Directions:
In the entries below, find the lines that contain the word "prefix" and copy them.

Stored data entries

(** * A verification model of [src/src/index.ts] (github-folder-downloader)

    The model follows the TypeScript source:
    - [parseGitHubUrl] with its three regular expressions, each written as
      the matcher that a JavaScript backtracking engine runs for it;
    - the JS and Node string/path helpers the code relies on
      ([String.prototype.replace] with a string pattern, [startsWith],
      [path.join], [path.dirname], [path.basename], [path.resolve]);
    - [downloadFolder] as explicit state passing over an abstract file
      system, with the network and the ZIP stream as an environment, and
      the spinner output and file-system calls recorded as a trace. *)

From Stdlib Require Import String Ascii List Bool Arith Lia.
Import ListNotations.
Open Scope string_scope.

(* ------------------------------------------------------------------ *)
(** ** Strings *)

Definition chr_nl : ascii := ascii_of_nat 10.
Definition chr_cr : ascii := ascii_of_nat 13.

(** JavaScript's [.] (without the [s] flag) matches any character but a
    line terminator; on 8-bit characters those are LF and CR. *)
Definition is_line_terminator (c : ascii) : bool :=
  Ascii.eqb c chr_nl || Ascii.eqb c chr_cr.

Fixpoint str_forall (f : ascii -> bool) (s : string) : bool :=
  match s with
  | EmptyString => true
  | String c s' => f c && str_forall f s'
  end.

Definition no_line_terminator (s : string) : bool :=
  str_forall (fun c => negb (is_line_terminator c)) s.

Definition no_char (d : ascii) (s : string) : bool :=
  str_forall (fun c => negb (Ascii.eqb c d)) s.

Definition nonempty (s : string) : bool :=
  match s with EmptyString => false | _ => true end.

Fixpoint drop (n : nat) (s : string) : string :=
  match n, s with
  | O, _ => s
  | S _, EmptyString => EmptyString
  | S n', String _ s' => drop n' s'
  end.

(** [s.startsWith(p)] *)
Definition starts_with (p s : string) : bool := String.prefix p s.

(** [s.replace(pat, rep)] with a string pattern: only the first
    occurrence of [pat] is replaced; an empty [pat] matches at index 0. *)
Fixpoint replace_first (pat rep s : string) : string :=
  if String.prefix pat s then rep ++ drop (String.length pat) s
  else match s with
       | EmptyString => EmptyString
       | String c s' => String c (replace_first pat rep s')
       end.

(** [s.replace(/\/$/, '')]: removes one trailing slash. *)
Fixpoint strip_trailing_slash (s : string) : string :=
  match s with
  | EmptyString => EmptyString
  | String c EmptyString => if Ascii.eqb c "/" then EmptyString else s
  | String c s' => String c (strip_trailing_slash s')
  end.

(* ------------------------------------------------------------------ *)
(** ** [parseGitHubUrl] *)

Record RepoRef := mkRepoRef {
  owner : string;
  repo : string;
  branch : option string;
  subfolder : option string
}.

Inductive result (A : Type) :=
| Ok (a : A)
| Err (msg : string).
Arguments Ok {A} a.
Arguments Err {A} msg.

(** Splits [s] at its first character [d]: the part before it and the
    rest, which is empty or starts with [d]. *)
Fixpoint span_until (d : ascii) (s : string) : string * string :=
  match s with
  | EmptyString => (EmptyString, EmptyString)
  | String c s' =>
      if Ascii.eqb c d then (EmptyString, s)
      else let (a, b) := span_until d s' in (String c a, b)
  end.

(** The character class [\w.-] : [A-Za-z0-9_.-]. *)
Definition is_shorthand_char (c : ascii) : bool :=
  let n := nat_of_ascii c in
  ((65 <=? n)%nat && (n <=? 90)%nat) || ((97 <=? n)%nat && (n <=? 122)%nat)
  || ((48 <=? n)%nat && (n <=? 57)%nat) || Ascii.eqb c "_" || Ascii.eqb c "."
  || Ascii.eqb c "-".

Fixpoint span_class (f : ascii -> bool) (s : string) : string * string :=
  match s with
  | EmptyString => (EmptyString, EmptyString)
  | String c s' =>
      if f c then let (a, b) := span_class f s' in (String c a, b)
      else (EmptyString, s)
  end.

(** [treeUrlRegex = /^https:\/\/github\.com\/([^/]+)\/([^/]+)\/tree\/([^/]+)\/(.+)$/].
    Each [[^/]+] is followed by a slash, so it is the maximal run of
    non-slash characters; the final [(.+)$] is the non-empty rest, free of
    line terminators. *)
Definition tree_match (s : string) : option (string * string * string * string) :=
  if String.prefix "https://github.com/" s then
    let t := drop 19 s in
    match span_until "/" t with
    | (o, String _ t1) =>
      if nonempty o then
        match span_until "/" t1 with
        | (r, String _ t2) =>
          if nonempty r && String.prefix "tree/" t2 then
            match span_until "/" (drop 5 t2) with
            | (b, String _ t3) =>
              if nonempty b && nonempty t3 && no_line_terminator t3
              then Some (o, r, b, t3) else None
            | _ => None
            end
          else None
        | _ => None
        end
      else None
    | _ => None
    end
  else None.

(** [shorthandRegex = /^([\w.-]+)\/([\w.-]+)(?:#(.+))?$/].  Both groups
    are maximal runs of the class (a shorter run would be followed by a
    class character, which neither [\/] nor [#] nor [$] accepts). *)
Definition shorthand_match (s : string) : option (string * string * option string) :=
  match span_class is_shorthand_char s with
  | (g1, String c t1) =>
    if nonempty g1 && Ascii.eqb c "/" then
      match span_class is_shorthand_char t1 with
      | (g2, EmptyString) => if nonempty g2 then Some (g1, g2, None) else None
      | (g2, String h t) =>
        if nonempty g2 && Ascii.eqb h "#" && nonempty t && no_line_terminator t
        then Some (g1, g2, Some t) else None
      end
    else None
  | _ => None
  end.

(** [fullRepoRegex = /github\.com\/(.+?)\/(.+?)(?:\.git)?(?:#(.+))?$/],
    unanchored.  The engine tries start positions left to right; at one
    position the lazy owner and repo groups are tried shortest first; for
    each repo length the greedy [(?:\.git)?] is tried present then absent,
    and inside each the greedy [(?:#(.+))?] present then absent, before [$]. *)

(** [(?:#(.+))?$] on the remaining input [r]. *)
Definition hash_tail (r : string) : option (option string) :=
  match r with
  | EmptyString => Some None
  | String c t =>
      if Ascii.eqb c "#" && nonempty t && no_line_terminator t
      then Some (Some t) else None
  end.

(** [(?:\.git)?(?:#(.+))?$] on the remaining input [r]. *)
Definition git_hash_tail (r : string) : option (option string) :=
  match (if String.prefix ".git" r then hash_tail (drop 4 r) else None) with
  | Some b => Some b
  | None => hash_tail r
  end.

(** [(.+?)] for the repo, followed by the tail. *)
Fixpoint repo_loop (acc u : string) : option (string * option string) :=
  match u with
  | EmptyString => None
  | String c u' =>
      if is_line_terminator c then None
      else let acc' := acc ++ String c EmptyString in
           match git_hash_tail u' with
           | Some b => Some (acc', b)
           | None => repo_loop acc' u'
           end
  end.

(** [(.+?)\/] for the owner, followed by the repo part. *)
Fixpoint owner_loop (acc t : string) : option (string * string * option string) :=
  match t with
  | EmptyString => None
  | String c t' =>
      if is_line_terminator c then None
      else let acc' := acc ++ String c EmptyString in
           match (match t' with
                  | String d u => if Ascii.eqb d "/" then repo_loop EmptyString u else None
                  | EmptyString => None
                  end) with
           | Some (r, b) => Some (acc', r, b)
           | None => owner_loop acc' t'
           end
  end.

Definition generic_at (s : string) : option (string * string * option string) :=
  if String.prefix "github.com/" s then owner_loop EmptyString (drop 11 s) else None.

Fixpoint generic_match (s : string) : option (string * string * option string) :=
  match s with
  | EmptyString => generic_at s
  | String _ s' =>
      match generic_at s with
      | Some m => Some m
      | None => generic_match s'
      end
  end.

Definition invalid_format_msg : string :=
  "Invalid GitHub repo format. Use owner/repo[#branch] or full GitHub folder URL.".

Definition parseGitHubUrl (input : string) : result RepoRef :=
  match tree_match input with
  | Some (o, r, b, sf) => Ok (mkRepoRef o r (Some b) (Some sf))
  | None =>
    match shorthand_match input with
    | Some (o, r, b) => Ok (mkRepoRef o r b None)
    | None =>
      match generic_match input with
      | Some (o, r, b) => Ok (mkRepoRef o r b None)
      | None => Err invalid_format_msg
      end
    end
  end.

(** Shapes of parser inputs used in the statements below. *)

(** The [#branch] part of an input. *)
Definition hash_part (b : option string) : string :=
  match b with None => EmptyString | Some t => "#" ++ t end.

(** The suffix [(\.git)?(#branch)?] after the repo name. *)
Definition repo_suffix (git : bool) (b : option string) : string :=
  (if git then ".git" else EmptyString) ++ hash_part b.

Definition branch_ok (b : option string) : bool :=
  match b with Some t => nonempty t && no_line_terminator t | None => true end.

Definition ends_with_git (s : string) : Prop := exists u, s = u ++ ".git".

(** Number of slashes before the first [#]: the shorthand form has exactly one. *)
Fixpoint slashes_before_hash (s : string) : nat :=
  match s with
  | EmptyString => 0
  | String c s' =>
      if Ascii.eqb c "#" then 0
      else if Ascii.eqb c "/" then S (slashes_before_hash s') else slashes_before_hash s'
  end.

(* ------------------------------------------------------------------ *)
(** ** Node's [path] module (POSIX) *)

Definition chr_slash : ascii := "/".

Fixpoint split_slash (s : string) : list string :=
  match s with
  | EmptyString => [EmptyString]
  | String c s' =>
      if Ascii.eqb c "/" then EmptyString :: split_slash s'
      else match split_slash s' with
           | x :: xs => String c x :: xs
           | [] => [String c EmptyString]
           end
  end.

(** [normalizeString]: the segment stack, most recent segment first. *)
Definition normalize_step (allow_above_root : bool) (st : list string) (seg : string)
  : list string :=
  if String.eqb seg EmptyString || String.eqb seg "." then st
  else if String.eqb seg ".." then
    match st with
    | x :: st' => if String.eqb x ".." then (if allow_above_root then ".." :: st else st)
                  else st'
    | [] => if allow_above_root then [".."] else []
    end
  else seg :: st.

Definition normalize_string (s : string) (allow_above_root : bool) : string :=
  String.concat "/" (rev (fold_left (normalize_step allow_above_root) (split_slash s) [])).

Definition is_absolute (s : string) : bool := String.prefix "/" s.

Fixpoint ends_with_slash (s : string) : bool :=
  match s with
  | EmptyString => false
  | String c EmptyString => Ascii.eqb c "/"
  | String _ s' => ends_with_slash s'
  end.

(** [path.normalize] *)
Definition path_normalize (p : string) : string :=
  if String.eqb p EmptyString then "."
  else
    let abs := is_absolute p in
    let trailing := ends_with_slash p in
    let body := normalize_string p (negb abs) in
    if String.eqb body EmptyString then (if abs then "/" else if trailing then "./" else ".")
    else (if abs then "/" else EmptyString) ++ body ++ (if trailing then "/" else EmptyString).

(** [path.join(a, b)]: empty arguments are skipped, the others joined by
    a slash, and the result normalized. *)
Definition path_join (a b : string) : string :=
  match nonempty a, nonempty b with
  | false, false => "."
  | true, false => path_normalize a
  | false, true => path_normalize b
  | true, true => path_normalize (a ++ "/" ++ b)
  end.

(** [path.resolve(cwd, p)] for an absolute [cwd] (as [process.cwd()] is). *)
Definition path_resolve (cwd p : string) : string :=
  let full := if is_absolute p then p
              else if nonempty p then cwd ++ "/" ++ p else cwd in
  "/" ++ normalize_string full false.

(** The backwards scan of [path.dirname] over the characters after the
    first one, last character first: returns the characters before the
    separator where the scan stops (still reversed). *)
Fixpoint dirname_scan (matched_slash : bool) (rb : list ascii) : option (list ascii) :=
  match rb with
  | [] => None
  | c :: rb' =>
      if Ascii.eqb c "/" then
        (if matched_slash then dirname_scan true rb' else Some rb')
      else dirname_scan false rb'
  end.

Response to this task:
Definition starts_with (p s : string) : bool := String.prefix p s.
  if String.prefix pat s then rep ++ drop (String.length pat) s
  if String.prefix "https://github.com/" s then
          if nonempty r && String.prefix "tree/" t2 then
  match (if String.prefix ".git" r then hash_tail (drop 4 r) else None) with
  if String.prefix "github.com/" s then owner_loop EmptyString (drop 11 s) else None.
Definition is_absolute (s : string) : bool := String.prefix "/" s.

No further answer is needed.